TASK REQUIREMENTS → A verbatim transcript of the lines below, starting at the first and ending with the one that holds "Definition actions_enabled (brands", is what should be produced.

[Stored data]
(** The approve and reject buttons of a row of the table
    ([filteredListings.map], line 267) are shown when the page's copy of
    the row is [pending_review] (line 299) and enabled when no update of
    it is running (lines 305, 315). *)
Definition actions_enabled (brands : gmap string string) (page : ModerationPage) (id : string) : bool :=
  existsb (fun l => bool_decide (l_id l = id /\ l_status l = pending_review))
    (admin_filteredListings brands page) &&
  bool_decide (mp_updatingListing page ≠ Some id).

(** ** Fetches in flight

    The effect of lines 104-106 runs [fetchListings] each time the status
    select changes (line 225), and nothing cancels a fetch still running:
    the pattern [async_step] of Prelude.v with the status filter as the
    query.  The loading flag only chooses the skeleton and is left out. *)

(** The status select's [onValueChange] (line 225). *)
Definition setStatusFilter (s : option listing_status) (page : ModerationPage) : ModerationPage :=
  mkPage (mp_listings page) (mp_searchQuery page) s (mp_rejectDialogOpen page)
    (mp_rejectingListingId page) (mp_rejectionReason page) (mp_updatingListing page).

(** The rows the query of lines 72-90 answers for a filter. *)
Definition listings_query (db : gmap string Listing) (s : option listing_status) : list Listing :=
  filter (fun l => status_matches s l = true) (map snd (map_to_list db)).

(** [setListings(data || [])] (line 95). *)
Definition setListings (rows : list Listing) (page : ModerationPage) : ModerationPage :=
  mkPage rows (mp_searchQuery page) (mp_statusFilter page) (mp_rejectDialogOpen page)
    (mp_rejectingListingId page) (mp_rejectionReason page) (mp_updatingListing page).

Definition moderation_step (db : gmap string Listing) :=
  async_step (fun s => s) (listings_query db) setStatusFilter setListings.

Definition moderation_init : AsyncConf := async_init (fun s => s) (Some pending_review) pending_queue.

(** ** The lifecycle *)

(** The writes of the code to the [listings] table. *)
Inductive code_step : gmap string Listing -> gmap string Listing -> Prop :=
| cs_create db fid uid cy d :
    db !! fid = None -> listingSchema_ok cy d = true ->
    code_step db (<[fid := new_listing fid uid d]> db)
| cs_approve db id now : code_step db (alter (approve_row now) id db)
| cs_reject db id reason : code_step db (alter (reject_row reason) id db).

(** The spec's transition table (spec 4.3). *)
Inductive spec_transition : listing_status -> listing_status -> Prop :=
| st_submit : spec_transition draft pending_review
| st_approve : spec_transition pending_review approved
| st_reject : spec_transition pending_review rejected
| st_resubmit : spec_transition rejected draft
| st_sell : spec_transition approved sold
| st_archive s : s = approved \/ s = draft \/ s = pending_review -> spec_transition s archived.

(** The well-formedness of a row of a reachable table. *)
Definition listing_wf (k : string) (l : Listing) : Prop :=
  l_id l = k /\
  (100 <= l_asking_price l)%Q /\
  l_status l ∈ [pending_review; approved; rejected] /\
  (l_status l = approved -> l_approved_at l <> None).

(** ** Example data for the witnesses *)

(** The table after one listing was created. *)
Definition ex_table : gmap string Listing := <["L1" := new_listing "L1" "seller" ex_form]> ∅.

(** The page as it opens: the [pending_review] filter, no dialog. *)
(** The same table once the listing is approved. *)
Definition ex_approved_table : gmap string Listing :=
  <["L1" := approve_row "2026-11-09" (new_listing "L1" "seller" ex_form)]> ∅.

Definition ex_page : ModerationPage := mkPage [] "" (Some pending_review) false None "" None.

(** ** Lemmas *)

Lemma schema_price cy d : listingSchema_ok cy d = true -> (100 <= fd_asking_price d)%Q.
Proof.
  unfold listingSchema_ok. intros H. repeat apply andb_prop in H as [H ?].
  by apply Qle_bool_iff.
Qed.

Lemma new_listing_wf fid uid cy d :
  listingSchema_ok cy d = true -> listing_wf fid (new_listing fid uid d).
Proof.
  intros H. repeat split; simpl; [apply (schema_price cy d H) | set_solver | discriminate].
Qed.

Lemma code_step_wf db db' :
  map_Forall listing_wf db -> code_step db db' -> map_Forall listing_wf db'.
Proof.
  intros Hwf Hstep. destruct Hstep as [db fid uid cy d _ Hs | db id now | db id reason].
  - apply map_Forall_insert_2; [by apply new_listing_wf with cy | exact Hwf].
  - apply map_Forall_alter_pres; [|exact Hwf].
    intros k l (Hid & Hp & _ & _). repeat split; simpl; [exact Hid | exact Hp | set_solver | discriminate].
  - apply map_Forall_alter_pres; [|exact Hwf].
    intros k l (Hid & Hp & _ & _). repeat split; simpl; [exact Hid | exact Hp | set_solver | discriminate].
Qed.

(** The invariant over the whole table. *)
Lemma reachable_map_wf db : star code_step ∅ db -> map_Forall listing_wf db.
Proof.
  intros Hreach. apply (star_invariant code_step (map_Forall listing_wf) code_step_wf ∅ db Hreach).
  apply map_Forall_empty.
Qed.

Lemma fetchListings_elem db page id l :
  db !! id = Some l -> status_matches (mp_statusFilter page) l = true ->
  l ∈ mp_listings (fetchListings db page).
Proof.
  intros Hl Hm. simpl. apply list_elem_of_filter. split; [exact Hm|].
  apply list_elem_of_fmap. exists (id, l). split; [done|]. by apply elem_of_map_to_list.
Qed.

Lemma fetchListings_rows db page l :
  l ∈ mp_listings (fetchListings db page) -> exists k, db !! k = Some l.
Proof.
  simpl. intros Hl. apply list_elem_of_filter in Hl as [_ Hl].
  apply list_elem_of_fmap in Hl as ([k l'] & -> & Hkl). apply elem_of_map_to_list in Hkl. eauto.
Qed.

Lemma actions_enabled_row brands page id :
  actions_enabled brands page id = true ->
  exists l, l ∈ mp_listings page /\ l_id l = id /\ l_status l = pending_review.
Proof.
  unfold actions_enabled. intros [Hex _]%andb_prop.
  apply existsb_exists in Hex as (l & Hin%list_elem_of_In & Hl%bool_decide_eq_true_1).
  apply list_elem_of_filter in Hin as [_ Hin]. eauto.
Qed.

(** An empty search shows every row. *)
Lemma search_matches_empty b l : search_matches "" b l = true.
Proof. unfold search_matches. simpl. by destruct (str_lower (l_model l)). Qed.

(** ** Properties *)

(** C6: every row of a [listings] table reached from the empty table by the
    code's writes is well formed: its id is its key, its price is at least
    100, its status is [pending_review], [approved] or [rejected] (no code
    path produces [draft], [sold] or [archived]), and an approved row has
    its approval time. *)
Theorem reachable_listings_wf db k l :
  star code_step ∅ db -> db !! k = Some l -> listing_wf k l.
Proof. intros Hreach. revert k l. apply map_Forall_lookup, reachable_map_wf, Hreach. Qed.

(** C7: on a freshly fetched moderation page over a reachable table, the
    actions the page offers for a row are transitions of the spec's table:
    approving takes the listing from [pending_review] to [approved],
    rejecting it from [pending_review] to [rejected]. *)
Theorem fresh_page_refines_spec db brands p0 (id : string) l (now text : string) :
  star code_step ∅ db ->
  db !! id = Some l ->
  actions_enabled brands (fetchListings db p0) id = true ->
  (forall l', (handleApprove id now db (fetchListings db p0)).1 !! id = Some l' ->
     spec_transition (l_status l) (l_status l')) /\
  (forall l', (handleReject db (setRejectionReason text
                 (openRejectDialog id (fetchListings db p0)))).1 !! id = Some l' ->
     spec_transition (l_status l) (l_status l')).
Proof.
  intros Hreach Hl Hen.
  destruct (actions_enabled_row _ _ _ Hen) as (r & Hr & Hid & Hst).
  destruct (fetchListings_rows db p0 r Hr) as [k Hk].
  destruct (reachable_map_wf db Hreach k r Hk) as [Hkid _].
  assert (l = r) as -> by congruence.
  split; intros l' Hl'; simpl in Hl';
    rewrite lookup_alter, Hl, decide_True in Hl' by done; simplify_eq/=;
    rewrite Hst; constructor.
Qed.

(** C8: the status guard lives only in the page, so a stale page breaks
    the spec's table: when admin A rejects a pending listing while admin
    B's page still shows it as pending, B's approve button stays enabled and
    turns the rejected listing into an approved one that still carries A's
    rejection reason; [rejected -> approved] is not a spec transition. *)
Theorem stale_page_approves_rejected db brands pA pB (id : string) l (now text : string) :
  db !! id = Some l -> l_id l = id -> l_status l = pending_review ->
  status_matches (mp_statusFilter pB) l = true ->
  search_matches (mp_searchQuery pB) (brands !! l_brand_id l) l = true ->
  mp_updatingListing pB <> Some id ->
  text <> "" ->
  let pageB := fetchListings db pB in
  let db1 := (handleReject db (setRejectionReason text
                 (openRejectDialog id (fetchListings db pA)))).1 in
  actions_enabled brands pageB id = true /\
  (handleApprove id now db1 pageB).1 !! id =
    Some (approve_row now (reject_row (Some text) l)) /\
  l_rejection_reason (approve_row now (reject_row (Some text) l)) = Some text /\
  ~ spec_transition rejected approved.
Proof.
  intros Hl Hid Hst Hm Hs Hupd Htext pageB db1.
  split; [|split; [|split]].
  - unfold actions_enabled. apply andb_true_intro. split.
    + apply existsb_exists. exists l. split.
      * apply list_elem_of_In, list_elem_of_filter. split; [exact Hs|].
        by apply fetchListings_elem with id.
      * by apply bool_decide_eq_true_2.
    + by apply bool_decide_eq_true_2.
  - unfold db1. simpl. rewrite decide_False by done.
    by rewrite !lookup_alter_eq, Hl.
  - reflexivity.
  - inversion 1.
Qed.

(** Switching the status select away from the pending queue and back
    can leave the pending queue listing rows of another status: when the
    fetch for the other status answers last, its rows replace the pending
    ones with no fetch in flight, while the select shows [pending_review].
    The buttons' status guard keeps them inert: no approve or reject
    action is offered for such a row. *)
Theorem moderation_filter_race db brands id l s :
  db !! id = Some l -> l_status l = s -> s <> pending_review ->
  exists c, star (moderation_step db) moderation_init c /\
    mp_statusFilter (ac_page c) = Some pending_review /\ ac_pending c = [] /\
    l ∈ admin_filteredListings brands (ac_page c) /\ actions_enabled brands (ac_page c) (l_id l) = false.
Proof.
  intros Hl Hs Hne. eexists. split.
  - apply (async_late_answer _ _ _ _ (Some pending_review) (Some s) (Some pending_review) pending_queue);
      congruence.
  - simpl. split; [done|]. split; [done|]. split.
    + apply list_elem_of_filter. split; [apply search_matches_empty|].
      apply list_elem_of_filter. split; [subst; by apply bool_decide_eq_true_2|].
      apply list_elem_of_fmap. exists (id, l). split; [done|]. by apply elem_of_map_to_list.
    + apply andb_false_intro1, Bool.not_true_iff_false. intros (x & Hx & Hb)%existsb_exists.
      apply bool_decide_eq_true_1 in Hb as [_ Hb].
      apply list_elem_of_In, list_elem_of_filter in Hx as [_ Hx].
      apply list_elem_of_filter in Hx as [Hx _]. apply bool_decide_eq_true_1 in Hx. congruence.
Qed.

TASK RESULT →
(** The approve and reject buttons of a row of the table
    ([filteredListings.map], line 267) are shown when the page's copy of
    the row is [pending_review] (line 299) and enabled when no update of
    it is running (lines 305, 315). *)
Definition actions_enabled (brands : gmap string string) (page : ModerationPage) (id : string) : bool :=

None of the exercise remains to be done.